Data items:
*** Begin section ***
Lemma checkout_spec config key now s :
  pool_ok config s →
  ∃ found s', checkout closed config key now s = Some (found, s') ∧
    pool_ok config s' ∧ checked_out config key now s s' found ∧
    multiplexed s' ⊆ multiplexed s ∧ (∀ key', key' ≠ key → waiting s' key' = waiting s key').
Proof.
  intros Hok. unfold checkout.
  set (probe := match multiplexed s !! key with Some _ => _ | None => _ end).
  assert (Hprobe : (∃ n, probe = inl (Http2Conn n) ∧ multiplexed s !! key = Some (Http2Conn n) ∧ closed n = false) ∨
    ∃ mx, probe = inr mx ∧ mx ⊆ multiplexed s ∧ ∀ c, multiplexed s !! key = Some c → is_usable c = false).
  { unfold probe. destruct (multiplexed s !! key) as [c|] eqn:Hc; [|right; by exists (multiplexed s)].
    destruct (is_usable c) eqn:Hu.
    - pose proof (pk_http2 _ _ Hok _ _ Hc) as Hp. destruct c as [n|n]; [done|]. left. exists n.
      split; [done|]. split; [done|]. unfold Pool.is_usable in Hu. by apply negb_true_iff in Hu.
    - right. exists (delete key (multiplexed s)). split; [done|]. split; [apply delete_subseteq|]. by intros ? [= <-]. }
  destruct Hprobe as [(n & -> & Hn & Hopen)|(mx & -> & Hmx & Hdead)].
  { exists (Some (Http2Conn n)), s. split; [done|]. split; [done|]. split; [by apply Shared|done]. }
  destruct (idle s !! key) as [entries|] eqn:He.
  2:{ exists None, (mk_pool (idle s) mx (idle_held s) (last_sweep s)).
      assert (Hw : waiting s key = []) by (unfold waiting; by rewrite He).
      split; [done|]. split; [|split; [apply Nothing; [by rewrite Hw|done..]|done]].
      destruct Hok as [? ? ? Hm ? H2]. split; try done; cbn [multiplexed].
      - etransitivity; [|done]. apply inj_le, map_subseteq_size, Hmx.
      - intros k c Hc. apply (H2 k). by eapply lookup_weaken. }
  assert (Hw : waiting s key = entries) by (unfold waiting; by rewrite He).
  assert (Hz : ∀ l : list Idle, zlen (reverse l) = zlen l) by (intros l; unfold zlen; by rewrite length_reverse).
  pose proof (waiting_le s key) as Hle. rewrite Hw in Hle.
  destruct (pop_usable_spec (idle_timeout config) now (idle_held s) (reverse entries)) as (found & rest & h & Hpop & -> & Hf).
  { rewrite Hz, (pk_held _ _ Hok). done. }
  rewrite Hpop. cbn [mbind option_bind]. rewrite Hz.
  set (es := match found with Some _ => Some (reverse rest) | None => None end).
  set (s' := mk_pool _ mx _ _).
  assert (Hs' : s' = mk_pool (set_bucket key es (idle s)) mx (idle_held s - (zlen entries - zlen rest)) (last_sweep s))
    by (unfold s', es; by destruct found).
  assert (Hes : default [] es = match found with Some _ => reverse rest | None => [] end) by (unfold es; by destruct found).
  assert (Hsub : ∃ dead, entries = default [] es ++ dead ∧ zlen (default [] es) = zlen rest).
  { rewrite Hes. destruct found as [c|].
    - destruct Hf as (dead & e & Hr & _). exists (e :: reverse dead). split; [|by rewrite Hz].
      rewrite <- (reverse_involutive entries), Hr, reverse_app, reverse_cons, <- app_assoc. done.
    - destruct Hf as [-> _]. by exists entries. }
  destruct Hsub as (dead0 & Hent & Hlen).
  exists found, s'. split; [done|]. split; [|split; [|split; [done|]]].
  - rewrite Hs'. pose proof (pk_host _ _ Hok key) as Hh. rewrite Hw, Hent, zlen_app in Hh. pose proof (zlen_nonneg dead0).
    pose proof (pk_total _ _ Hok). rewrite Hent, zlen_app.
    apply pool_ok_bucket; [done|rewrite Hw, Hent, zlen_app; lia|lia|lia| |done].
    intros e Hin. apply (pk_http1 _ _ Hok key). rewrite Hw, Hent. apply elem_of_app. by left.
  - assert (Hw' : waiting s' key = default [] es).
    { rewrite Hs'. destruct es; simpl; [rewrite waiting_insert|rewrite waiting_delete]; by rewrite decide_True. }
    rewrite Hes in Hw'. destruct found as [c|].
    + destruct Hf as (dead & e & Hr & <- & Hk & Hd). apply (Taken _ _ _ _ _ (reverse rest) e (reverse dead)); try done.
      * rewrite Hw, <- (reverse_involutive entries), Hr, reverse_app, reverse_cons, <- app_assoc. done.
      * by rewrite Forall_reverse.
    + destruct Hf as [_ Hd]. apply Nothing; [|done..]. rewrite Hw. by rewrite Forall_reverse in Hd.
  - intros key' Hne. rewrite Hs'. destruct es; simpl; [rewrite waiting_insert|rewrite waiting_delete]; by rewrite decide_False.
Qed.
(* ===== verification/CoreError.v ===== *)
(** [chromulate-core]: the error hierarchy (src/crates/chromulate-core/src/error.rs).

    A variant keeps what the sources branch on; message texts and boxed causes,
    which are only displayed, are left out. *)
From S2P Require Import Prelude.
Local Open Scope Z_scope.

Inductive Phase := Build | Resolving | Connecting | Handshake | Send | AwaitResponse | ReceiveBody.

#[export] Instance Phase_eq_dec : EqDecision Phase.
Proof. solve_decision. Defined.

Inductive Error :=
  | Builder | InvalidUrl | UnsupportedScheme
  | Resolve (host : str) | Connect (target : str) | Proxy (proxy : str) | Tls (target : str)
  | Protocol | Timeout (phase : Phase)
  | TooManyRedirects (limit : Z) | Redirect
  | BodyFailed (phase : Phase) | Decode | BodyExceeds (limit : Z)
  | Middleware (name : str) | Shutdown | Config.

#[export] Instance Error_eq_dec : EqDecision Error.
Proof. solve_decision. Defined.

Definition is_retryable (e : Error) : bool :=
  match e with
  | Resolve _ | Connect _ => true
  | Tls _ => false
  | Timeout phase =>
      match phase with Resolving | Connecting | Handshake | AwaitResponse => true | _ => false end
  | Proxy _ => true
  | Protocol => false
  | BodyFailed _ => false
  | _ => false
  end.

Definition is_timeout (e : Error) : bool := match e with Timeout _ => true | _ => false end.

Definition is_tls (e : Error) : bool := match e with Tls _ => true | _ => false end.

Definition is_user_error (e : Error) : bool :=
  match e with Builder | InvalidUrl | UnsupportedScheme | Config => true | _ => false end.

Definition phase_of (e : Error) : option Phase :=
  match e with
  | Builder | InvalidUrl | UnsupportedScheme | Config => Some Build
  | Resolve _ => Some Resolving
  | Connect _ | Proxy _ => Some Connecting
  | Tls _ => Some Handshake
  | Timeout phase => Some phase
  | BodyFailed phase => Some phase
  | Decode | BodyExceeds _ => Some ReceiveBody
  | _ => None
  end.

(** Retrying is only ever considered before the body is on its way: no error of
    the [Send] or [ReceiveBody] phase is retryable, nor one the caller caused. *)
Lemma retryable_phase e :
  is_retryable e = true →
  is_user_error e = false ∧
  ∃ p, phase_of e = Some p ∧ p ∈ [Resolving; Connecting; Handshake; AwaitResponse].
Proof. destruct e as [| | | | | | | |[]| | | | | | | |]; simpl; try done; intros _; (split; [done|]); set_solver. Qed.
*** End section ***
*Exercise goal*:
Above are the records; repeat exactly the lines from the one holding "rewrite <- (reverse_involutive" down to the one holding "dead)); try done.", end lines included.

*Result for this exercise*:
      rewrite <- (reverse_involutive entries), Hr, reverse_app, reverse_cons, <- app_assoc. done.
    - destruct Hf as [-> _]. by exists entries. }
  destruct Hsub as (dead0 & Hent & Hlen).
  exists found, s'. split; [done|]. split; [|split; [|split; [done|]]].
  - rewrite Hs'. pose proof (pk_host _ _ Hok key) as Hh. rewrite Hw, Hent, zlen_app in Hh. pose proof (zlen_nonneg dead0).
    pose proof (pk_total _ _ Hok). rewrite Hent, zlen_app.
    apply pool_ok_bucket; [done|rewrite Hw, Hent, zlen_app; lia|lia|lia| |done].
    intros e Hin. apply (pk_http1 _ _ Hok key). rewrite Hw, Hent. apply elem_of_app. by left.
  - assert (Hw' : waiting s' key = default [] es).
    { rewrite Hs'. destruct es; simpl; [rewrite waiting_insert|rewrite waiting_delete]; by rewrite decide_True. }
    rewrite Hes in Hw'. destruct found as [c|].
    + destruct Hf as (dead & e & Hr & <- & Hk & Hd). apply (Taken _ _ _ _ _ (reverse rest) e (reverse dead)); try done.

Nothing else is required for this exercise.